*INSTRUCTIONS FOR THE TASK*. Only one stretch of the records below is wanted: the lines from the one holding "O => Ok (a :: l')" through the one holding "(** A dihedral". Return it exactly, both ends included.

*SUPPLIED RECORDS*.
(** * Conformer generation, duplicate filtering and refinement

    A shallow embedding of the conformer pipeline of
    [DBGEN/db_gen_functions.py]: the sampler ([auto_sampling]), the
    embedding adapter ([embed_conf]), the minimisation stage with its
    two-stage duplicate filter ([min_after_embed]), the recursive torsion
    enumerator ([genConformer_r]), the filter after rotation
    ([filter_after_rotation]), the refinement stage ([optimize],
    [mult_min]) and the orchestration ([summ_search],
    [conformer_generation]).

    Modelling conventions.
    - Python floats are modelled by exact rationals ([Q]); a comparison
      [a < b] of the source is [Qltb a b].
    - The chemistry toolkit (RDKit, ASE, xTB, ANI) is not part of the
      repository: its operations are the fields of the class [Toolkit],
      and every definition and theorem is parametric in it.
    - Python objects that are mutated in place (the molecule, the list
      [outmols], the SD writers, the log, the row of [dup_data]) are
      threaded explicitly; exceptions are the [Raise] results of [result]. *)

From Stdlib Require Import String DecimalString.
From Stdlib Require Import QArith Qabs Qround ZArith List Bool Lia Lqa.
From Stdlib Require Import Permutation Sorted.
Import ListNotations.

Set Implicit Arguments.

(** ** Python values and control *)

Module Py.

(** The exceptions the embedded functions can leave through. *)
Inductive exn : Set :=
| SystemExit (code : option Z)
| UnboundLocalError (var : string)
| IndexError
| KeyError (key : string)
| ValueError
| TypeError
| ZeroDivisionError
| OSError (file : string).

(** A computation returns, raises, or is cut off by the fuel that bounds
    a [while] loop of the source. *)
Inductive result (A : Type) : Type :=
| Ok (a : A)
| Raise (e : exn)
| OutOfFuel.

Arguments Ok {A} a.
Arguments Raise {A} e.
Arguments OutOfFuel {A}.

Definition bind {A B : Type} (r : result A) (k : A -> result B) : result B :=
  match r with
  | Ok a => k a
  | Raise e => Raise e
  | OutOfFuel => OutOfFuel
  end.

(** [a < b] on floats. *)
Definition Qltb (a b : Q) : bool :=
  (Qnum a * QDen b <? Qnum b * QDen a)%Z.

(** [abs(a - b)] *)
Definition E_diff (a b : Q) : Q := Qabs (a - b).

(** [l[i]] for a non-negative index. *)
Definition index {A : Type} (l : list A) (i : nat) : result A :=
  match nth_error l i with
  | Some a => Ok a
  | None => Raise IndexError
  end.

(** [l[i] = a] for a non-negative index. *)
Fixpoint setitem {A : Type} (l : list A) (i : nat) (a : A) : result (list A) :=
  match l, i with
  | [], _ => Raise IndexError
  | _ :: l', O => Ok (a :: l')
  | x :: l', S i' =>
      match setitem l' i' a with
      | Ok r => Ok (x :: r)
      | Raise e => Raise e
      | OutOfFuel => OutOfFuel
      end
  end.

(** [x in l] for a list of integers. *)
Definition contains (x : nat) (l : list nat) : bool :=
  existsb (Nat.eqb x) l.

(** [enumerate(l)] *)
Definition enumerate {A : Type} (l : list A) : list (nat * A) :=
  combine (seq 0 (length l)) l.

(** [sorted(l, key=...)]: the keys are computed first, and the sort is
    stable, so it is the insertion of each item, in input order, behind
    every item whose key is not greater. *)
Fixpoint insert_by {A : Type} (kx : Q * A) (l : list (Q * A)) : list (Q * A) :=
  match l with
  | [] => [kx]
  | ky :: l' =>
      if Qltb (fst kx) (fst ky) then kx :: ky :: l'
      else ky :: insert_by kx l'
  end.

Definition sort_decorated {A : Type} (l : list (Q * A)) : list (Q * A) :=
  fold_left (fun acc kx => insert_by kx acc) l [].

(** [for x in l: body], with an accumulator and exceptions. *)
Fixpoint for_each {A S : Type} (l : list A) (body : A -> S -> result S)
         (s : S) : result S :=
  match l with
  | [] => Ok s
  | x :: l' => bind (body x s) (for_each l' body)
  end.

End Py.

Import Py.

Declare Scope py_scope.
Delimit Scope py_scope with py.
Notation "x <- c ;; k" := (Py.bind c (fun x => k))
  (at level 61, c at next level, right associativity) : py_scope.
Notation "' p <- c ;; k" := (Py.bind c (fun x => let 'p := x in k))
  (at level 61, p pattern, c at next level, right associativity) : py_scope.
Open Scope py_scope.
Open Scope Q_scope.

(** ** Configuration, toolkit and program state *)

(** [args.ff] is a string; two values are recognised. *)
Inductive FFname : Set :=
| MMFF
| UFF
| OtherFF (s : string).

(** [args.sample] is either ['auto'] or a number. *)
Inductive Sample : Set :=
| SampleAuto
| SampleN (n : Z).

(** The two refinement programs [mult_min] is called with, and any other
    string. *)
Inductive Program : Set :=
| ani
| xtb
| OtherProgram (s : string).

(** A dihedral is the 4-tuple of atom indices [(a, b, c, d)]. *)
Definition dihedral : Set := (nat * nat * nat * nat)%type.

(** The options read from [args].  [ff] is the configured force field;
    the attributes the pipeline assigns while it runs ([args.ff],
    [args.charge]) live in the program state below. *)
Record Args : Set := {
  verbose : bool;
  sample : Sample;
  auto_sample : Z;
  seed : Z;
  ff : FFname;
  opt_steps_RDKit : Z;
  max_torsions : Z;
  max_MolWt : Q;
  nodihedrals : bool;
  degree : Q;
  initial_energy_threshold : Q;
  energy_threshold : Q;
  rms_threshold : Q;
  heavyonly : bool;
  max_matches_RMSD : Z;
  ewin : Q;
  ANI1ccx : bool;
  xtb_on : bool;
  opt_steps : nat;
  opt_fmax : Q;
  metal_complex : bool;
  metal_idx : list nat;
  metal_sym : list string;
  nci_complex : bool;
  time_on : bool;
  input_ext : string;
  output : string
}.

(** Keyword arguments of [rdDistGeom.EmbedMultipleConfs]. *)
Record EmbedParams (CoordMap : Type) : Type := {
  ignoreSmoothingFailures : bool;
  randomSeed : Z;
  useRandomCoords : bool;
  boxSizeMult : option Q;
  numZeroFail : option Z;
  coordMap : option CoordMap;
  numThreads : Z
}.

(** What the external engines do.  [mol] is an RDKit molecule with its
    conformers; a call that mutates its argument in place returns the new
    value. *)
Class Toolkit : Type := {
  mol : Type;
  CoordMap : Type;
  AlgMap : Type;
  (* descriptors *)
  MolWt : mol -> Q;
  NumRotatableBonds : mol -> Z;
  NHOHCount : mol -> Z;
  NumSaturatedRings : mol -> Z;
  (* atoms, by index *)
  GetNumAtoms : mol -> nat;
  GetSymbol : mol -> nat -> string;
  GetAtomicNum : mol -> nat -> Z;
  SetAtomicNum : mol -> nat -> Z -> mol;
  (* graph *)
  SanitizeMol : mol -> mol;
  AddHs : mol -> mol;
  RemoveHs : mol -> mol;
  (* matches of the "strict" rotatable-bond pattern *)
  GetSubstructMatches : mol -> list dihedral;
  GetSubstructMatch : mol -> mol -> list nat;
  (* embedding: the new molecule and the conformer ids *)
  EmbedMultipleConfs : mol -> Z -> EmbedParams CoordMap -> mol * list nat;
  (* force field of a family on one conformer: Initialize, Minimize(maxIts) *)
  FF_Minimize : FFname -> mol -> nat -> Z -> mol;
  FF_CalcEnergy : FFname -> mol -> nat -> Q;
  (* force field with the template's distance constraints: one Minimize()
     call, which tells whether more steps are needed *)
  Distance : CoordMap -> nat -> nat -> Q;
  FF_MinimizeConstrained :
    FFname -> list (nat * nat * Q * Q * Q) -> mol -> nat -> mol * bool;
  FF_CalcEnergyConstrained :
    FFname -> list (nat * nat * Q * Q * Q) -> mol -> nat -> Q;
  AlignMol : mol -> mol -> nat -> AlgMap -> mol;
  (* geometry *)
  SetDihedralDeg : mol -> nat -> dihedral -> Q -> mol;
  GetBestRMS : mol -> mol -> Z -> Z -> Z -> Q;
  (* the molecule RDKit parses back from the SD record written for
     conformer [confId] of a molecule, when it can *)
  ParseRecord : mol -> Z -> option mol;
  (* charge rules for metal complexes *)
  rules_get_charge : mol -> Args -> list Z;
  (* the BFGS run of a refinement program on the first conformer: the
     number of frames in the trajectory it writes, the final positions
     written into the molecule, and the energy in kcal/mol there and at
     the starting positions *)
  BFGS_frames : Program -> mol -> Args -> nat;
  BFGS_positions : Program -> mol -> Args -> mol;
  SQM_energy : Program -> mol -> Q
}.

*SOLUTION BELOW*.
  | _ :: l', O => Ok (a :: l')
  | x :: l', S i' =>
      match setitem l' i' a with
      | Ok r => Ok (x :: r)
      | Raise e => Raise e
      | OutOfFuel => OutOfFuel
      end
  end.

(** [x in l] for a list of integers. *)
Definition contains (x : nat) (l : list nat) : bool :=
  existsb (Nat.eqb x) l.

(** [enumerate(l)] *)
Definition enumerate {A : Type} (l : list A) : list (nat * A) :=
  combine (seq 0 (length l)) l.

(** [sorted(l, key=...)]: the keys are computed first, and the sort is
    stable, so it is the insertion of each item, in input order, behind
    every item whose key is not greater. *)
Fixpoint insert_by {A : Type} (kx : Q * A) (l : list (Q * A)) : list (Q * A) :=
  match l with
  | [] => [kx]
  | ky :: l' =>
      if Qltb (fst kx) (fst ky) then kx :: ky :: l'
      else ky :: insert_by kx l'
  end.

Definition sort_decorated {A : Type} (l : list (Q * A)) : list (Q * A) :=
  fold_left (fun acc kx => insert_by kx acc) l [].

(** [for x in l: body], with an accumulator and exceptions. *)
Fixpoint for_each {A S : Type} (l : list A) (body : A -> S -> result S)
         (s : S) : result S :=
  match l with
  | [] => Ok s
  | x :: l' => bind (body x s) (for_each l' body)
  end.

End Py.

Import Py.

Declare Scope py_scope.
Delimit Scope py_scope with py.
Notation "x <- c ;; k" := (Py.bind c (fun x => k))
  (at level 61, c at next level, right associativity) : py_scope.
Notation "' p <- c ;; k" := (Py.bind c (fun x => let 'p := x in k))
  (at level 61, p pattern, c at next level, right associativity) : py_scope.
Open Scope py_scope.
Open Scope Q_scope.

(** ** Configuration, toolkit and program state *)

(** [args.ff] is a string; two values are recognised. *)
Inductive FFname : Set :=
| MMFF
| UFF
| OtherFF (s : string).

(** [args.sample] is either ['auto'] or a number. *)
Inductive Sample : Set :=
| SampleAuto
| SampleN (n : Z).

(** The two refinement programs [mult_min] is called with, and any other
    string. *)
Inductive Program : Set :=
| ani
| xtb
| OtherProgram (s : string).

(** A dihedral is the 4-tuple of atom indices [(a, b, c, d)]. *)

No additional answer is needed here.